**WHAT YOU NEED TO DO:**
From the data below, please reproduce exactly everything from the line that contains "duration of 0" down to the line that contains "followed. *)", with both ends included.

====== RECORDS FOR THE EXERCISE

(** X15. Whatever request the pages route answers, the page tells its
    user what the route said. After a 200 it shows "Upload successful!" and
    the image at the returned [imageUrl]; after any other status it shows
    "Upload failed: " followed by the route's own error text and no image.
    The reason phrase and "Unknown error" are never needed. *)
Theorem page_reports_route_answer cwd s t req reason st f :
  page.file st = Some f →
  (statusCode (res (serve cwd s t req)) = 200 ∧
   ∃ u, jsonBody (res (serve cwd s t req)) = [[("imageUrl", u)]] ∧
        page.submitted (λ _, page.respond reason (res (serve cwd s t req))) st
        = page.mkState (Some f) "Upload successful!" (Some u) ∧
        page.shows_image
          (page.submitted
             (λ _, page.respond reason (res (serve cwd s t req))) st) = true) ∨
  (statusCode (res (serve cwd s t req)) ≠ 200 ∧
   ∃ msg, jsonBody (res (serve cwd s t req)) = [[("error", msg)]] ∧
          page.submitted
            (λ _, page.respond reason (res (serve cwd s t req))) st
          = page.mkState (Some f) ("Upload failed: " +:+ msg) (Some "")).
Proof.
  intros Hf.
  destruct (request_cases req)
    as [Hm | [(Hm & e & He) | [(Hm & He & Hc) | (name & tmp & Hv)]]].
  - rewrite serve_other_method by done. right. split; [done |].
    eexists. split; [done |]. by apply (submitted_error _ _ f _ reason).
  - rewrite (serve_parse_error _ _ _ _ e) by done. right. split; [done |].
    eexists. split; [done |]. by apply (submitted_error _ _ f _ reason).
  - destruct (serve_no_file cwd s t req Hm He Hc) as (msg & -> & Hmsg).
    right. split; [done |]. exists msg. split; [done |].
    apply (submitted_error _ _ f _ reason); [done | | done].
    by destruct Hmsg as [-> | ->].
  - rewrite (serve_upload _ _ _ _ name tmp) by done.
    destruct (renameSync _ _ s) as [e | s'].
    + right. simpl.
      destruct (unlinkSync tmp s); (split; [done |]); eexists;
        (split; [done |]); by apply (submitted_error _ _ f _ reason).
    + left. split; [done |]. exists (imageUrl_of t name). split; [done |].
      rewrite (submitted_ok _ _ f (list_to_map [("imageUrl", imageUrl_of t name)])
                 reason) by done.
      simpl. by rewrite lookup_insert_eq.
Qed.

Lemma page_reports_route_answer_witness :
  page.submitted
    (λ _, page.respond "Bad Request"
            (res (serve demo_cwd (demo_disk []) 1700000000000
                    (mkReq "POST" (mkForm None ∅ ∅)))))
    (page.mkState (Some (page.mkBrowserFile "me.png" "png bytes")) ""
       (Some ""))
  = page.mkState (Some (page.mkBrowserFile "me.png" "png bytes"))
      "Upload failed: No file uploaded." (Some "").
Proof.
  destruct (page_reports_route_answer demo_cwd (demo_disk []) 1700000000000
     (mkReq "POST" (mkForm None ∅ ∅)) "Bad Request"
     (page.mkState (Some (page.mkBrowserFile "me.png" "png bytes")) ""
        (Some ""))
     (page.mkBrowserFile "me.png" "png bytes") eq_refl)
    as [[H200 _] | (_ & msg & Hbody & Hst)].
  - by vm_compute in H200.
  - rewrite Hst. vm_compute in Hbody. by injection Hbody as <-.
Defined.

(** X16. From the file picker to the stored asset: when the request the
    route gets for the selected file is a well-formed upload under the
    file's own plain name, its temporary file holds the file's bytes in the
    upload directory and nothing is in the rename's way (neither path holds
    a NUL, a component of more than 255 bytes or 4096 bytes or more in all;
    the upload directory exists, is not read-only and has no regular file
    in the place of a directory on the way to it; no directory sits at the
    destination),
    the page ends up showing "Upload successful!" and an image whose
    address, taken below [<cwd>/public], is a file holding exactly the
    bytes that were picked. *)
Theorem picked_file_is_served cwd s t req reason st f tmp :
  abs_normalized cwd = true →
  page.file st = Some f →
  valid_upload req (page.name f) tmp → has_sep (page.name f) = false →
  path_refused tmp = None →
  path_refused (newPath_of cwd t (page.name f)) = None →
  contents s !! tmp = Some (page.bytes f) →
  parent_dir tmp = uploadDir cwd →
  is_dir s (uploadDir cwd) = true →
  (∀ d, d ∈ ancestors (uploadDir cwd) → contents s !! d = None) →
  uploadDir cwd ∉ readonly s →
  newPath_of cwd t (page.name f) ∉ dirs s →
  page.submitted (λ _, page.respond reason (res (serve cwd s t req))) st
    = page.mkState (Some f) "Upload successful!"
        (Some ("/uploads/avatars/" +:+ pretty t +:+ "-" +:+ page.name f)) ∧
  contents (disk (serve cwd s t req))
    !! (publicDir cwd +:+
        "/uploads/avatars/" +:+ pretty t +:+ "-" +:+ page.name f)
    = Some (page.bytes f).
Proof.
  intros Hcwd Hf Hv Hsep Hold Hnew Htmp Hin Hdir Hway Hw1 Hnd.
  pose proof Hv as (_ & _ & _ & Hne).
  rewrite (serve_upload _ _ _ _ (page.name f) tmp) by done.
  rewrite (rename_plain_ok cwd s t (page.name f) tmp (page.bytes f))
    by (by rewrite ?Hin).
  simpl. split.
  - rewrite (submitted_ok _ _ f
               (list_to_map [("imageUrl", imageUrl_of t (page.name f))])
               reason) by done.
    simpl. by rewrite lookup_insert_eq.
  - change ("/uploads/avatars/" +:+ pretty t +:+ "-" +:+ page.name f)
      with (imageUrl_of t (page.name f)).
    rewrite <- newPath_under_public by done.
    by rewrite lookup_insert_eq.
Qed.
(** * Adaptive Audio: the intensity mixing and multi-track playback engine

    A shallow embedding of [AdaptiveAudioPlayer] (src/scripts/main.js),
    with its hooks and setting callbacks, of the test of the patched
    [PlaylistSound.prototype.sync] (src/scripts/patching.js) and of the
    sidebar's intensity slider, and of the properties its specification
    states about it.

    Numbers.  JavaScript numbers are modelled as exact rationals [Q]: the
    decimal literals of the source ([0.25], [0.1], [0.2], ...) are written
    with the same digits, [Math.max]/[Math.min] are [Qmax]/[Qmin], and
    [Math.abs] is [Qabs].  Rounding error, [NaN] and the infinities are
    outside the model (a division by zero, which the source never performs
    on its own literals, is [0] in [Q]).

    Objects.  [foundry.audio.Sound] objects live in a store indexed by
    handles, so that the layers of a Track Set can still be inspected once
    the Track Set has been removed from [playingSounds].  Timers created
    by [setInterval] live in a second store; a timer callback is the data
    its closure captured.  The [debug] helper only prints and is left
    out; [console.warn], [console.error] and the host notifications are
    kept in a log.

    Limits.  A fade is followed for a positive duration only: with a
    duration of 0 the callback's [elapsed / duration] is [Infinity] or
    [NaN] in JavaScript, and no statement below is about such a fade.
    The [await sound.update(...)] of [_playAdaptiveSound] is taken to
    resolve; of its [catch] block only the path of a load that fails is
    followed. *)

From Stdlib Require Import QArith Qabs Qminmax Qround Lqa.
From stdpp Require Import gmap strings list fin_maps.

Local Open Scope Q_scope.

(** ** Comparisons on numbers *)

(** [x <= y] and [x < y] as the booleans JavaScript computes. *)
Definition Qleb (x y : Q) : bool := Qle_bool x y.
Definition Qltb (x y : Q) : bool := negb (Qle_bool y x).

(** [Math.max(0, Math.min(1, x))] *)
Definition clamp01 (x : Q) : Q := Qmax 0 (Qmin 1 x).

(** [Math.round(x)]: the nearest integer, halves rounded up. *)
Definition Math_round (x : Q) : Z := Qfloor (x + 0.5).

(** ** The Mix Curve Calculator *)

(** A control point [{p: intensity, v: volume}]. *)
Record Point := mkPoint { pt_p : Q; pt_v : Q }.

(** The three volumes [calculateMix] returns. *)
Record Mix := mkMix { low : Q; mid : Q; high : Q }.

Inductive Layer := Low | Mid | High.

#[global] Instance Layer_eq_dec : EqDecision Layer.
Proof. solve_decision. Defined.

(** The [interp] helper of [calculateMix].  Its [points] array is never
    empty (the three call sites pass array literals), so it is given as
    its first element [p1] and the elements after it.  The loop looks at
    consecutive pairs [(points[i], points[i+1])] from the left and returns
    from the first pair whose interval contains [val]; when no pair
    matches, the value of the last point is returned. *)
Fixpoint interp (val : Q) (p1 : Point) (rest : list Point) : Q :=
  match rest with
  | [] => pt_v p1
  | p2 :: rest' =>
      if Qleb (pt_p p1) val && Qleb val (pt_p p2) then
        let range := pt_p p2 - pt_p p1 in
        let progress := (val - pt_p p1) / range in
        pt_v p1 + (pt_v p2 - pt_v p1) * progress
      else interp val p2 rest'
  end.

============
====== RECORDS FOR THE EXERCISE

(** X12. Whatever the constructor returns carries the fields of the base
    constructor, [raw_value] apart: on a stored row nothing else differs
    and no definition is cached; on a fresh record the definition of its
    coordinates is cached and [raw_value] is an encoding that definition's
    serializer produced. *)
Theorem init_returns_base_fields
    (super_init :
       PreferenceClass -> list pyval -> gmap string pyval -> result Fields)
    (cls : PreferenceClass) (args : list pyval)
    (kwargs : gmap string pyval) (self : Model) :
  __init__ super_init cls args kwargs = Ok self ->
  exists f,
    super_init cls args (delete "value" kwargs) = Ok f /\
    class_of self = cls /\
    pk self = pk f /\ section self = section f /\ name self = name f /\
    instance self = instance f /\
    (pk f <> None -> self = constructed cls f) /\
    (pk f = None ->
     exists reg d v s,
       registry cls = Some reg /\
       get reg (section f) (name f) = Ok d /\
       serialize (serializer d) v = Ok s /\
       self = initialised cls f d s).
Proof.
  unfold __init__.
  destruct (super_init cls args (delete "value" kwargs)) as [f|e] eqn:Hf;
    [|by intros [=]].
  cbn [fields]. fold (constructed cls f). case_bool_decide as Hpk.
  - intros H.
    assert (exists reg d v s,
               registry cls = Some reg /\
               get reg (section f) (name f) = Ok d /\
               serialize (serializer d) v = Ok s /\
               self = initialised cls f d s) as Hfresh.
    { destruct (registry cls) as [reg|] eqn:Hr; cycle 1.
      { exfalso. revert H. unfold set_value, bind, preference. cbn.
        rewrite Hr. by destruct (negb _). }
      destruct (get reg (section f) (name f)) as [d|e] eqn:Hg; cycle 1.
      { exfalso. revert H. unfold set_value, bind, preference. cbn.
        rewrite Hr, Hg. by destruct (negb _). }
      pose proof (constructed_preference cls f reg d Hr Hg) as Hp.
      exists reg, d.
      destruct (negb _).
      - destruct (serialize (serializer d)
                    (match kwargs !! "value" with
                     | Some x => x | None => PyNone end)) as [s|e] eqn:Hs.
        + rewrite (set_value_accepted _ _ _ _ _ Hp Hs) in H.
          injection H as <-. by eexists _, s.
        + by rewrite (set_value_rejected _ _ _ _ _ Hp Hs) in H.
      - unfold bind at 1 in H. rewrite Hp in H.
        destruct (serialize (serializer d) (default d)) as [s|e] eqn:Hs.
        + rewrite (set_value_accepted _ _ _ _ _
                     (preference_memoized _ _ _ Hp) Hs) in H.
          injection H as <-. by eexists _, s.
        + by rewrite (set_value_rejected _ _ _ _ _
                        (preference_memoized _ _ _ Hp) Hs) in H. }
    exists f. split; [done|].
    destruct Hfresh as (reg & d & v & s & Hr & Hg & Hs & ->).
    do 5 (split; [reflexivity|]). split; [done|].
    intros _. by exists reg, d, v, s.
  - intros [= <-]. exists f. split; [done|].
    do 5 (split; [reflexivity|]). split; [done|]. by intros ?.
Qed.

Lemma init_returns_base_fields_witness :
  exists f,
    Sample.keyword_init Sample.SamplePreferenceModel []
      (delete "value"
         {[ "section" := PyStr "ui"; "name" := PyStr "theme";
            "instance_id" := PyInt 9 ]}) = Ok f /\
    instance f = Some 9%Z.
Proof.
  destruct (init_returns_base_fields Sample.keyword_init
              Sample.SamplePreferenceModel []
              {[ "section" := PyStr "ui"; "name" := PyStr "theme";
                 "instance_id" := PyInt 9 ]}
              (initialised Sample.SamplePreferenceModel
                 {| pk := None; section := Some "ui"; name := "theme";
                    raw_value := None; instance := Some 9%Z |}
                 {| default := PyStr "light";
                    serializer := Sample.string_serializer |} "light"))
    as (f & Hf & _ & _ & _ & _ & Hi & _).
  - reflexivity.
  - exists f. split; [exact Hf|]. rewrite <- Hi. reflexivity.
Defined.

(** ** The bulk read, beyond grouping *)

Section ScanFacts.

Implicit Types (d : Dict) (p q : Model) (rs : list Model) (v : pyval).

============
====== RECORDS FOR THE EXERCISE

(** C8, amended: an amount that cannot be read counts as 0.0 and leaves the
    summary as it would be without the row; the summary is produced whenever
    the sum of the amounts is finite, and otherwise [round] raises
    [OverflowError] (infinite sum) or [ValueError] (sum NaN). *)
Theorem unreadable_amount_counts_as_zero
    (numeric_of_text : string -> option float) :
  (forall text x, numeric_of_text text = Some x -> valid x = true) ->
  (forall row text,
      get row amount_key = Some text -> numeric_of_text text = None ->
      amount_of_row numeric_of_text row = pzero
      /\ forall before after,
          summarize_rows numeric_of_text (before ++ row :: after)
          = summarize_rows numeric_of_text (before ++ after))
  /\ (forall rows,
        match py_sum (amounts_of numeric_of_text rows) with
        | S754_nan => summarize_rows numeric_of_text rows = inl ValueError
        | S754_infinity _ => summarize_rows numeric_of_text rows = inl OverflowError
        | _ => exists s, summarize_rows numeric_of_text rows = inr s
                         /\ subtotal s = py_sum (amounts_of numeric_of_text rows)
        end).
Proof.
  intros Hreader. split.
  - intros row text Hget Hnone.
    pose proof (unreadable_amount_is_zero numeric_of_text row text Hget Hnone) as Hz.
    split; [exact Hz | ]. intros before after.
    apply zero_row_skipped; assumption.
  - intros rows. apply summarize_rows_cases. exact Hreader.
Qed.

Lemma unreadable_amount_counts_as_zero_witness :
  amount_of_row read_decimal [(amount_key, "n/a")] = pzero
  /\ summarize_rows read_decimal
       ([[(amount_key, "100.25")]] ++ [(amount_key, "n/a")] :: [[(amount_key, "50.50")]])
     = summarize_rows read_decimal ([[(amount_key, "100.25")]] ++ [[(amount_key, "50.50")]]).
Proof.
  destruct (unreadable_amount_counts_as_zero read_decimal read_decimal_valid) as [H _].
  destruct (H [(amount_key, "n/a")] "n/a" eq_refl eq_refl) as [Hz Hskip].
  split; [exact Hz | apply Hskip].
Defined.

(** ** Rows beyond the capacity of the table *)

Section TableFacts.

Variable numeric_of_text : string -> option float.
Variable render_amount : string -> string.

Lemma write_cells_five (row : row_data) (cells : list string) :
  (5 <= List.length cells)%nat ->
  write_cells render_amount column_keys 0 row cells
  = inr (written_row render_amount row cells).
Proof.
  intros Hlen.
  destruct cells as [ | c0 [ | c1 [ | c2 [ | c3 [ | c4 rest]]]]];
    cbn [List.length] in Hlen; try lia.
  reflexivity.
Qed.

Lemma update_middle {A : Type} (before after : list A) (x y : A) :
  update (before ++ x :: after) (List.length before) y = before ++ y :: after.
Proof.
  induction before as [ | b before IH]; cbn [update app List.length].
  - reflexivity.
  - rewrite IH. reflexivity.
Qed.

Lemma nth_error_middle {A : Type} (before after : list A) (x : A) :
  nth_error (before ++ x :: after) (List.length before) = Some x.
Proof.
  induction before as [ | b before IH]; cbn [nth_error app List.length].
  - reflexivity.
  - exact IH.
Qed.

============

**TASK OUTPUT:**
    duration of 0 the callback's [elapsed / duration] is [Infinity] or
    [NaN] in JavaScript, and no statement below is about such a fade.
    The [await sound.update(...)] of [_playAdaptiveSound] is taken to
    resolve; of its [catch] block only the path of a load that fails is
    followed. *)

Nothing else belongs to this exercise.